The New VC Model

How founders are driving the biggest shift in VC in 15 years

Hey y’all — VC is undergoing its largest change in over 15 years.

And this week the shift became undeniable (if it wasn’t already).

Here’s what’s going on:

The New VC Model

The Status Quo

The launch of a16z in 2009 brought about the last true shift in VC.

They popularized and perfected the idea that firms should provide founders with more than just capital.

Modeled after Hollywood talent agency CAA, a16z provided founders with resources in the form of access to vetted partners, service providers, potential hires or just an expert to get advice from.

Obviously, this led to founders often preferring to take capital from them over other firms. Many chose to compete — this is why every VC today talks about their “value add.”

After 16 years it’s no longer unique (though I’d argue a16z is still best-in-class at it).

The Shift

On May 1st, Lightspeed announced they’d shifted their regulatory status and become a registered investment advisor (RIA).

But this isn’t just some boring legal update.

Now they are no longer restricted by the SEC to limit investments in what’s called “non-qualifying investments” (secondary shares, cryptocurrencies, PE-style buyouts, public stocks, etc) to no more than 20% of the size of the fund.

Lightspeed actually isn’t the first to do this — a16z was, back in 2019 before the last crypto bull run (and then participated in Elon’s buyout of Twitter), though Sequoia and General Catalyst have as well.

When General Catalyst announced a new fund last year they went so far as to say that the “traditional VC model does not best position founders to transform industries.”

With another major fund like Lightspeed shifting to this model, it’s clear things are changing more broadly than it just being a couple firms who wanted flexibility to invest in other asset classes.

The Drivers

The news articles about this say it’s driven by VCs wanting to diversify into other asset classes or wanting to buy companies, implement tons of AI systems to increase margins, and operate and scale them for profit.

While some firms with strong ex-founder and operator DNA will do this, I doubt it will be the majority — and it seems unlikely to be the actual main driver.

VCs maximize their returns by betting on outlier winners in an extreme power law system — not by operating cashflowing businesses.

And so, like usual in the startup world, VCs have the money but founders are the true power brokers.

The main driver seems to be how founders over the last 10+ years have preferred to stay private for longer, rather than IPOing.

You have to remember that each fund that a VC firm raises is built around a timeline.

Investors (LPs) give VCs their capital with an idea of when they will get it back (along with profits).

Generally funds have a 10 year horizon to return capital.

But, increasingly (and as I talked about when I covered the history of Silicon Valley), the big winners have been preferring to put off an IPO as long as possible.

You’ve probably seen the articles about it — Axios even wrote that Stripe “may never go public” and Airbnb stayed private for 12 years.
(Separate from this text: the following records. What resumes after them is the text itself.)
(* ===== verification/Command.v ===== *)
(** The command line: cmd/lazarus/main.go, its environment variables, its flags and its subcommands.

    [getenv] gives the value of an environment variable, empty when it is not set.  A subcommand ends
    with its exit code, the lines it printed and the error it reported; the usage text of the [flag]
    package is left out, and so are the umask and the TLS configuration.  The HTTP client of the health
    check is a parameter. *)
From stdpp Require Import gmap.
From S2P Require Import Prelude Utf8 Json JsonText Strconv GoTime Duration JsonDecode Text Auth Errors Values Db Model Verify Disk Artifacts Backup Restore Startup Api.
Local Open Scope Z_scope.

(** * Environment variables *)

Section environment.
Context (getenv : string → string).

Definition env (key fallback : string) : string :=
  let value := trim_space (getenv key) in if String.eqb value "" then fallback else value.

Definition durationEnv (key : string) (fallback : Z) : result error Z :=
  let value := trim_space (getenv key) in
  if String.eqb value "" then Ok fallback
  else match parse_duration value with
       | Some parsed => if parsed <=? 0 then Err (EText (key +:+ " must be a positive Go duration")) else Ok parsed
       | None => Err (EText (key +:+ " must be a positive Go duration"))
       end.

Definition backupKeepEnv : result error Z :=
  let value := trim_space (getenv "LAZARUS_BACKUP_KEEP") in
  if String.eqb value "" then Ok 7
  else
    let refused := Err (EText "LAZARUS_BACKUP_KEEP must be an integer from 1 through 1000") in
    match parse_int value with
    | Some parsed => if (parsed <? 1) || (1000 <? parsed) then refused else Ok parsed
    | None => refused
    end.
End environment.

(** * Flags *)

Inductive flag := StringFlag | BoolFlag.

(** [strconv.ParseBool]. *)
Definition parse_bool (s : string) : option bool :=
  if existsb (String.eqb s) ["1"; "t"; "T"; "TRUE"; "true"; "True"] then Some true
  else if existsb (String.eqb s) ["0"; "f"; "F"; "FALSE"; "false"; "False"] then Some false
  else None.

(** The name of a flag and the value given with it: the first [=] that is not the first byte parts them. *)
Fixpoint cut_equals (s : string) : string * option string :=
  match s with
  | String c s' => if Ascii.eqb c "=" then ("", Some s') else let '(n, v) := cut_equals s' in (String c n, v)
  | EmptyString => ("", None)
  end.
Definition split_flag (s : string) : string * option string :=
  match s with
  | String c s' => let '(n, v) := cut_equals s' in (String c n, v)
  | EmptyString => ("", None)
  end.

(** The argument without its one or two dashes; none when it is no flag. *)
Definition flag_text (arg : string) : option string :=
  match arg with
  | String a (String b s) =>
    if Ascii.eqb a "-" then Some (if Ascii.eqb b "-" then s else String b s) else None
  | _ => None
  end.

(** [FlagSet.Parse]: the values of the flags that were given, by name; nothing on an error. *)
Fixpoint parse_flags (formal : list (string * flag)) (args : list string) (values : gmap string string) : option (gmap string string) :=
  match args with
  | [] => Some values
  | arg :: args' =>
    match flag_text arg with
    | None => Some values
    | Some s =>
      if String.eqb arg "--" then Some values
      else if String.eqb s "" || has_prefix s "-" || has_prefix s "=" then None
      else
        let '(name, value) := split_flag s in
        match find (λ f, String.eqb f.1 name) formal, value with
        | None, _ => None
        | Some (_, BoolFlag), Some v =>
          match parse_bool v with Some b => parse_flags formal args' (<[name := if b then "true" else "false"]> values) | None => None end
        | Some (_, BoolFlag), None => parse_flags formal args' (<[name := "true"]> values)
        | Some (_, StringFlag), Some v => parse_flags formal args' (<[name := v]> values)
        | Some (_, StringFlag), None =>
          match args' with
          | v :: args'' => parse_flags formal args'' (<[name := v]> values)
          | [] => None
          end
        end
    end
  end.

Definition flag_value (name fallback : string) (values : gmap string string) : string := default fallback (values !! name).
Definition flag_set (name : string) (values : gmap string string) : bool := String.eqb (flag_value name "false" values) "true".

(** * Subcommands *)

Record exit := mkExit { exit_code : Z; printed : list string; reported : option error }.

Definition usage_error : exit := mkExit 2 [] None.
Definition failed_with (e : error) : exit := mkExit 1 [] (Some e).

(** [get insecure url] is the status code and the status line of the response. *)
Definition runHealthcheck (get : bool → string → result error (Z * string)) (args : list string) : exit :=
  match parse_flags [("url", StringFlag); ("insecure", BoolFlag)] args ∅ with
  | None => usage_error
  | Some values =>
    match get (flag_set "insecure" values) (flag_value "url" "http://127.0.0.1:8080/healthz" values) with
    | Err e => failed_with e
    | Ok (status, line) =>
      if (status <? 200) || (300 <=? status) then failed_with (EText ("healthcheck failed: HTTP " +:+ line)) else mkExit 0 [] None
    end
  end.

(** [json.Marshal] of a [VerifyResult]. *)
Definition verify_json (r : VerifyResult) : string :=
  print (JObj [("sqlite_version", jstring r.(V_SQLiteVersion)); ("integrity_check", jstring r.(V_IntegrityCheck));
    ("foreign_key_check", jstring r.(V_ForeignKeys)); ("application_check", jstring r.(V_ApplicationData))]).

Section subcommands.
Context `{SQLite} `{Engine}.

Definition runVerify (args : list string) : io exit :=
  match parse_flags [("database", StringFlag)] args ∅ with
  | None => mret usage_error
  | Some values =>
    let database := flag_value "database" "" values in
    if String.eqb database "" then mret usage_error
    else
      result ← attempt (VerifyPath database);
      mret match result with Err e => failed_with e | Ok r => mkExit 0 [verify_json r] None end
  end.

Definition runRestore (names : list string) (copied_at replaced_at : Z) (args : list string) : io exit :=
  match parse_flags [("database", StringFlag); ("backup", StringFlag); ("manifest", StringFlag); ("replace", BoolFlag)] args ∅ with
  | None => mret usage_error
  | Some values =>
    let database := flag_value "database" "" values in
    let backup := flag_value "backup" "" values in
    let manifest := flag_value "manifest" "" values in
    if String.eqb database "" || String.eqb backup "" || String.eqb manifest "" then mret usage_error
    else
      result ← attempt (restoreDatabase names copied_at replaced_at database backup manifest (flag_set "replace" values));
      mret match result with Err e => failed_with e | Ok _ => mkExit 0 [] None end
  end.
End subcommands.

(** What [main] runs, by the arguments after the program's name. *)
Inductive command :=
  | Healthcheck (args : list string)
  | VerifyDatabase (args : list string)
  | RestoreBackup (args : list string)
  | PrintVersion
  | RunServer.

Definition main (args : list string) : command :=
  match args with
  | [] => RunServer
  | arg :: rest =>
    if String.eqb arg "healthcheck" then Healthcheck rest
    else if String.eqb arg "verify" then VerifyDatabase rest
    else if String.eqb arg "restore" then RestoreBackup rest
    else if String.eqb arg "version" || String.eqb arg "--version" || String.eqb arg "-version" then PrintVersion
    else RunServer
  end.

(** * Starting the server *)

(** What [runServer] has when it begins to serve. *)
Record launch := mkLaunch {
  launched : server;
  write_timeout : Z;
  shutdown_timeout : Z;
  tls : bool
}.

Definition seconds (n : Z) : Z := n * nanos.

(** [filepath.Join]. *)
Definition filepath_join (a b : string) : string := clean (a +:+ "/" +:+ b).

Section start.
Context `{SQLite} `{Engine} `{Opening} (getenv : string → string).

Definition dbPath : string := env getenv "LAZARUS_DB_PATH" "/var/lib/lazarus/lazarus.db".
Definition tokenPath : string := env getenv "LAZARUS_TOKEN_FILE" "/etc/lazarus/tokens".
Definition backupDir : string := env getenv "LAZARUS_BACKUP_DIR" (filepath_join (path_dir dbPath) "backups").

(** The start of [runServer], up to the listener.  [tokens] is what [os.Open] and [Stat] give for the
    token file, with its content. *)
Definition start_server (tokens : string → result error (file_info * string)) (version : string) (now : Z) : io launch :=
  keep ← of_result (backupKeepEnv getenv);
  backupMinAge ← of_result (durationEnv getenv "LAZARUS_BACKUP_MIN_AGE" (24 * seconds 3600));
  Open dbPath now ;;
  a ← look (λ _, match tokens tokenPath with
    | Err e => Err (EPrefixed "open token file" e)
    | Ok (info, content) => match LoadFile info content with Ok a => Ok a | Err text => Err (EText text) end
    end);
  w ← look (λ w, Ok w);
  let srv := New (mkConfig (Some (dbPath, w.(live))) (Some a) version backupDir keep backupMinAge) w.(files) in
  writeTimeout ← of_result (durationEnv getenv "LAZARUS_WRITE_TIMEOUT" (2 * seconds 60));
  shutdownTimeout ← of_result (durationEnv getenv "LAZARUS_SHUTDOWN_TIMEOUT" (seconds 30));
  let cert := getenv "LAZARUS_TLS_CERT_FILE" in
  let key := getenv "LAZARUS_TLS_KEY_FILE" in
  unless (Bool.eqb (String.eqb cert "") (String.eqb key "")) (EText "LAZARUS_TLS_CERT_FILE and LAZARUS_TLS_KEY_FILE must be set together") ;;
  mret (mkLaunch srv writeTimeout shutdownTimeout (negb (String.eqb cert ""))).
End start.

(** * Facts *)

(** The settings of backups are bounded: the number kept is from 1 through 1000 and a minimum age is
    a positive 64-bit duration, whatever the environment says. *)
Theorem settings_bounded getenv key fallback keep age : 0 < fallback ≤ int64_max → backupKeepEnv getenv = Ok keep →
  durationEnv getenv key fallback = Ok age → 1 ≤ keep ≤ 1000 ∧ 0 < age ≤ int64_max.
Proof.
  intros Hf Hk Ha. split.
  - unfold backupKeepEnv in Hk. cbv zeta in Hk. case_if; [injection Hk as <-; lia|]. destruct (parse_int _) as [n|]; [|discriminate].
    case_if; [discriminate|]. injection Hk as <-. bool_hyps. lia.
  - unfold durationEnv in Ha. cbv zeta in Ha. case_if; [by injection Ha as <-|]. destruct (parse_duration _) as [n|] eqn:En; [|discriminate].
    case_if; [discriminate|]. injection Ha as <-. bool_hyps. apply duration_bounds in En. lia.
Qed.

Example flags_examples :
  flag_value "database" "" <$> parse_flags [("database", StringFlag); ("replace", BoolFlag)] ["--database"; "a.db"; "-replace"] ∅ = Some "a.db"
  ∧ flag_set "replace" <$> parse_flags [("database", StringFlag); ("replace", BoolFlag)] ["-database=a=b"; "--replace=T"; "x"] ∅ = Some true
  ∧ flag_value "database" "" <$> parse_flags [("database", StringFlag)] ["-database=a=b"] ∅ = Some "a=b"
  ∧ parse_flags [("database", StringFlag)] ["--database"] ∅ = None ∧ parse_flags [("database", StringFlag)] ["-x"] ∅ = None
  ∧ parse_flags [("replace", BoolFlag)] ["--replace=maybe"] ∅ = None ∧ main ["verify"; "x"] = VerifyDatabase ["x"] ∧ main ["serve"] = RunServer.
Proof. by vm_compute. Qed.

Definition keep_env (key : string) : string :=
  if String.eqb key "LAZARUS_BACKUP_KEEP" then " 30 " else if String.eqb key "LAZARUS_BACKUP_MIN_AGE" then "36h" else "".

Lemma settings_bounded_witness : backupKeepEnv keep_env = Ok 30 ∧ durationEnv keep_env "LAZARUS_BACKUP_MIN_AGE" 1 = Ok 129600000000000
  ∧ (1 ≤ 30 ≤ 1000) ∧ 0 < 129600000000000 ≤ int64_max.
Proof.
  split; [vm_compute; reflexivity|]. split; [vm_compute; reflexivity|].
  apply (settings_bounded keep_env "LAZARUS_BACKUP_MIN_AGE" 1); [by vm_compute|vm_compute; reflexivity|vm_compute; reflexivity].
Defined.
You can see the problem here.

Not only does this create headaches for early employees whose equity is at the founders’ mercy with regard to offering secondary sales, but it also creates some awkwardness for VCs and the 10 year time horizons they promised to their LPs.

VCs want that capital returned to LPs so the LPs can give some of it back to the VCs as part of a new fund. The wheel wants to turn, and VC’s winning bets have increasingly been holding it up.

So VC is adapting.

What Does It Mean?

There’s actually a lot to like about this model.

For LPs it’s obvious — they’ll have options to get their capital back faster.

For VCs, it likely expands the pool of LPs they can raise money from. I’d guess the large firms who are pioneering this are setting up individual funds for various purposes, and raising capital from sets of LPs with different levels of risk tolerance for each.

Additionally, the ability to lean more heavily into secondary shares allows them to increase their exposure to winners.

For founders, they can avoid dealing with the hassles and distractions of the public markets by staying private longer while still getting liquidity for themselves, their employees, and their earliest investors along the way.

I can see a world here where some firms have specific funds to buy out earlier investors as the initial time horizon to return capital approaches.

Most importantly, it means founders should be more focused than ever on building longterm relationships with VCs — not just pitching them when you need capital.

With more options at their disposal to get involved, founders should consider investor relations a constant part of their job.

Ironically, I also think it’s likely we’ll see the first ever IPO of a VC firm in the next 5-10 years due to this model. Maybe that’ll be a16z too.